-- Records follows --

(** * hpp-manipulation-corba: session and protocol layer

    A shallow embedding of the server entry point
    ([hpp-manipulation-corba.cc]), of the robot interface
    ([robot.impl.cc]) and of the [Problem] interface declared in
    [problem.idl], together with the properties of the written
    specification that concern them.

    Conventions.
    - A [double] is modelled by a real number: none of the code below
      computes on the numbers it receives, it only stores them and reads
      them back.
    - Objects held through shared pointers (the device of a session, the
      sessions of the registry) are threaded explicitly: a function that
      mutates such an object returns the new value, and the caller writes
      it back where the pointer lives.
    - A C++ exception is a value of type [exn]; an operation that can
      raise returns a [result]. *)

From Stdlib Require Import Reals Lra ZArith String List.
From stdpp Require Import base gmap strings list.

Local Open Scope string_scope.

(** ** Exceptions *)

(** [StdException what] stands for anything derived from
    [std::exception] that a collaborator library may throw; [HppError]
    is the remote fault [hpp::Error] declared in the IDL, the only fault
    a client ever sees. *)
Inductive exn : Type :=
| StdException (what : string)
| HppError (msg : string).

Inductive result (A : Type) : Type :=
| Return (a : A)
| Raise (e : exn).

Arguments Return {A} a.
Arguments Raise {A} e.

(** The wrapper found around every operation body:
    [try { ... } catch (const std::exception& exc) { throw Error (exc.what ()); }] *)
Definition catch_std {A : Type} (r : result A) : result A :=
  match r with
  | Raise (StdException what) => Raise (HppError what)
  | _ => r
  end.

Definition is_Return {A : Type} (r : result A) : bool :=
  match r with Return _ => true | Raise _ => false end.

(** ** Transform wire codec: the fcl types *)

Module Fcl.

(** [fcl::Vec3f (x, y, z)], indexed by [operator[]]. *)
Record Vec3f : Type := mkVec3f { v0 : R; v1 : R; v2 : R }.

-- Records concluded --

Exercise details - Wherever a line in the data above holds the word "Definition", copy that line.

Task answer -
Definition catch_std {A : Type} (r : result A) : result A :=
Definition is_Return {A : Type} (r : result A) : bool :=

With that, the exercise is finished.